Montreal, Quebec, Canada

Principals

Richard Audet

President, La Commission de la Caisse Commune

Steve Lemelin

Director of External Investment Managers

Sector focus

Real EstateInfrastructure

Frequently asked questions

Who runs investment decisions at the City of Montreal Retirement System?

Investment decisions are governed by La Commission de la Caisse Commune, the centralized investment committee that pools assets from all six municipal pension plans. Richard Audet serves as President of the commission. Steve Lemelin, as Director of External Investment Managers, handles day-to-day manager selection, due diligence, and relationship management with external general partners.

Is the City of Montreal Retirement System part of CDPQ?

No. The City of Montreal Retirement System is a separate legal entity that manages pensions for Montreal municipal employees. CDPQ manages assets for the Quebec provincial pension plan and other depositors. While both are based in Montreal and collaborate informally on regional climate and infrastructure initiatives, they operate under completely separate governance structures and investment mandates.

Does the fund invest directly or through external managers?

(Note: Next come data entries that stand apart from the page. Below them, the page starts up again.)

(* ===== verification/PtraceSound.v ===== *)
(** * What a pass of each [ptrace] test is evidence of

    The scripts of the 22 tests, and that each test returns [NULL] on a system
    exactly if the answers of that system meet its script. *)
From S2P Require Import Prelude Process Trace CLib Arch TestMck AddrSpace FileMap Procs Forks Exact Ptrace PtraceCases PtraceExact.
From Stdlib Require Import String.
#[local] Open Scope string_scope.
#[local] Open Scope Z_scope.

(** ** The end of the tests *)

(** [wait] reports a process whose status has no exit code. *)
Definition child_ends : script :=
  Need (Procs (Wait4 (-1) 0)) (fun r => negb (is_err (fst r)) && (WEXITSTATUS (snd r) =? 0)) (fun _ => Met).

Lemma exact_wait_verdict z : exact z z None (wait_verdict_tp 0) child_ends.
Proof.
  unfold wait_verdict_tp, wait, wait4, child_ends.
  apply (exact_syscall z z None (Procs (Wait4 (-1) 0)) fst snd); intros [pid status] E; cbn [fst snd] in *.
  - apply andb_prop in E as [E Es]. apply negb_true_iff in E. split; [exact E|].
    replace (pid =? -1) with false by (symmetry; apply Z.eqb_neq; intros ->; discriminate E).
    rewrite Es. cbn [negb Z.eqb]. apply exact_ret.
  - rewrite sysret_neg1. destruct (is_err pid); cbn in E |- *; [fails_tac|]. rewrite E. fails_tac.
Qed.

Lemma fails_wait_verdict v : v <> 0 -> fails None (wait_verdict_tp v).
Proof.
  intros Hv. apply Z.eqb_neq in Hv. unfold wait_verdict_tp. apply fails_bind. intros [pid status].
  rewrite Hv. cbn [negb]. fails_tac.
Qed.

(** [fork] succeeds and this is the parent. *)
Definition forks (s : Z -> script) : script :=
  Need (Procs Fork) (fun r => negb (is_err r) && negb ((r : Z) =? 0)) s.

Lemma exact_fork z z' {A} (a : A) (err : prog A) (child : prog A) (parent : Z -> prog A) s :
  fails a err -> fails a child -> (forall cpid, is_err cpid = false -> exact z z' a (parent cpid) (s cpid)) ->
  exact z z' a (pid <- fork ;; if pid =? -1 then err else if pid =? 0 then child else parent pid) (forks s).
Proof.
  intros He Hc Hp. unfold fork, forks. cbn. apply exact_call; intros r E.
  - apply andb_prop in E as [E E0]. apply negb_true_iff in E, E0. unfold syscall_ret. rewrite E. cbn [bind].
    replace (r =? -1) with false by (symmetry; apply Z.eqb_neq; intros ->; discriminate E). rewrite E0. now apply Hp.
  - apply fails_syscall. rewrite sysret_neg1. destruct (is_err r) eqn:Er; [exact He|]. cbn in E.
    unfold sysret. rewrite Er. apply negb_false_iff in E. rewrite E. exact Hc.
Qed.

Lemma exact_run_traced z child parent s :
  (forall cpid, is_err cpid = false -> exact z false 0 (parent cpid) (s cpid)) ->
  exact z false None (run_traced child parent) (forks (fun cpid => andthen (s cpid) child_ends)).
Proof.
  intros Hp. unfold run_traced. apply exact_fork; [fails_tac|fails_tac|]. intros cpid Hc.
  apply (exact_bind z false false 0 None); [now apply Hp|apply exact_wait_verdict|apply fails_wait_verdict].
Qed.

Lemma exact_run_traced_munmap z child parent s :
  (forall cpid, is_err cpid = false -> exact z false 0 (parent cpid) (s cpid)) ->
  exact z false None (run_traced_munmap child parent) (forks (fun cpid => andthen (s cpid) child_ends)).
Proof. exact (exact_run_traced z child parent s). Qed.

Definition continues (cpid : Z) (s : script) : script := request PTRACE_CONT cpid NULL NULL s.

Lemma exact_child_continue z cpid : exact z z 0 (child_continue cpid 0) (continues cpid Met).
Proof.
  unfold child_continue, continues, request, ptrace.
  apply (exact_zero z z 0 (Ptc (Req PTRACE_CONT cpid NULL NULL)) (fun r => r)); [|apply exact_ret].
  intros v Hv. apply Z.eqb_neq in Hv. rewrite Hv. cbn [negb]. fails_tac.
Qed.

Lemma exact_cont_out z z' cpid body s :
  exact z z' Fall body s -> exact z false 0 (cont_out cpid body) (andthen s (continues cpid Met)).
Proof.
  intros Hb. apply exact_free with z'. apply (exact_bind z z' z' Fall 0 body _ s); [exact Hb|apply exact_child_continue|].
  intros l Hl. destruct l; [| |contradiction]; unfold child_continue; fails_tac.
Qed.

(** ** Semaphores *)

Definition sem_prot : Z := Z.lor PROT_READ PROT_WRITE.
Definition sem_flags : Z := Z.lor MAP_SHARED MAP_ANONYMOUS.
Definition map_result (r : Z) : Z := if is_err r then MAP_FAILED else r.
Definition both_zero (c1 c2 : op) (f1 : ans c1 -> Z) (f2 : ans c2 -> Z) (s : script) : script :=
  any c1 (fun r1 => Need c2 (fun r2 => (f1 r1 =? 0) && (f2 r2 =? 0)) (fun _ => s)).
Definition unmaps (cwait pwait : Z) (s : script) : script :=
  both_zero (Munmap cwait SIZEOF_SEM_T) (Munmap pwait SIZEOF_SEM_T) (fun r => r) (fun r => r) s.
Definition with_semaphores (s : Z -> Z -> Z -> script) : script :=
  any (Mmap NULL SIZEOF_SEM_T sem_prot sem_flags (-1) 0) (fun r1 =>
  Need (Mmap NULL SIZEOF_SEM_T sem_prot sem_flags (-1) 0)
    (fun r2 => negb ((map_result r1 =? MAP_FAILED) || (map_result r2 =? MAP_FAILED))) (fun r2 =>
  let pwait := map_result r1 in let cwait := map_result r2 in
  both_zero (Procs (SemInit pwait 1 0)) (Procs (SemInit cwait 1 0)) (fun r => r) (fun r => r)
  (forks (fun cpid => andthen (s pwait cwait cpid) (unmaps cwait pwait child_ends))))).

(** Two calls whose results must both be 0. *)
Lemma exact_both_zero z z' {A} (a : A) c1 c2 (f1 : ans c1 -> Z) (f2 : ans c2 -> Z) (k : Z -> Z -> prog A) s :
  (forall r1 r2, r1 <> 0 \/ r2 <> 0 -> fails a (k r1 r2)) -> exact z z' a (k 0 0) s ->
  exact z z' a
    (r1 <- (r <- trigger c1 ;; syscall_ret (-1) (f1 r)) ;;
     r2 <- (r <- trigger c2 ;; syscall_ret (-1) (f2 r)) ;;
     k r1 r2)
    (both_zero c1 c2 f1 f2 s).
Proof.
  intros Hf Hk. unfold both_zero. cbn. apply exact_any. intros r1. destruct (f1 r1 =? 0) eqn:E1.
  - apply Z.eqb_eq in E1. rewrite E1. cbn. apply exact_call; intros r2 E2.
    + apply Z.eqb_eq in E2. rewrite E2. exact Hk.
    + apply fails_syscall, Hf. right. rewrite <- (sysret_eqb _ 0 eq_refl) in E2. now apply Z.eqb_neq in E2.
  - intros K w _. cbn [meets]. destruct (kstep K c2 (w_k w)) as [st r2']. cbn [andb]. apply fails_syscall.
    rewrite <- (sysret_eqb _ 0 eq_refl) in E1. apply Z.eqb_neq in E1. apply fails_call. intros r2.
    apply fails_syscall, Hf. now left.
Qed.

The fund allocates primarily through external investment managers. Steve Lemelin's dedicated role as Director of External Investment Managers confirms a manager-focused strategy. Known commitments include participation in the RREEF Pan-European Infrastructure Fund. Co-investment opportunities alongside managers may supplement the primary fund-commitment approach, consistent with peer Canadian pension practices.

What investment stages or asset classes does the system target?

Real estate and infrastructure represent the core alternative asset classes based on the fund's disclosed commitments and professional activities. The known allocation to a Pan-European infrastructure fund and participation in GRI Institute real estate forums signal a mature alternatives program. Public-market allocations, while undisclosed in composition, complete the portfolio alongside the private-market exposures.

How is the City of Montreal Retirement System structured administratively?

The Bureau des régimes de retraite de Montréal coordinates the administrative activities of six separate pension committees. Each committee oversees a distinct employee group pension plan. The Bureau handles plan administration, participant rights determination, and contribution management. A separate investment entity — La Commission de la Caisse Commune — pools the plan assets for unified investment management.

Which sectors does the fund explicitly avoid?

No explicit exclusionary screens are publicly documented. As a public-sector pension fund with a municipal mandate, the investment policy likely adheres to Quebec regulatory standards for pension investing. The fund's observable sector focus — infrastructure and real estate — suggests a preference for tangible, long-duration assets rather than venture-stage or speculative exposures.

How does the fund source external manager relationships?

Manager sourcing runs through Steve Lemelin's external investment team, supplemented by professional network participation. Lemelin's involvement with GRI Institute — a forum for infrastructure and real estate investors — provides exposure to manager presentations, co-investor intelligence, and deal flow that feeds the selection pipeline. The fund's Montreal location and proximity to CDPQ's ecosystem creates additional informal sourcing channels.

Profile maintained by using OSINT (open-source intelligence), regulatory filings, licensed data partners, and verified direct submissions. Read the methodology. Last updated: . Continuous refresh with full update cycles at least every 30 days.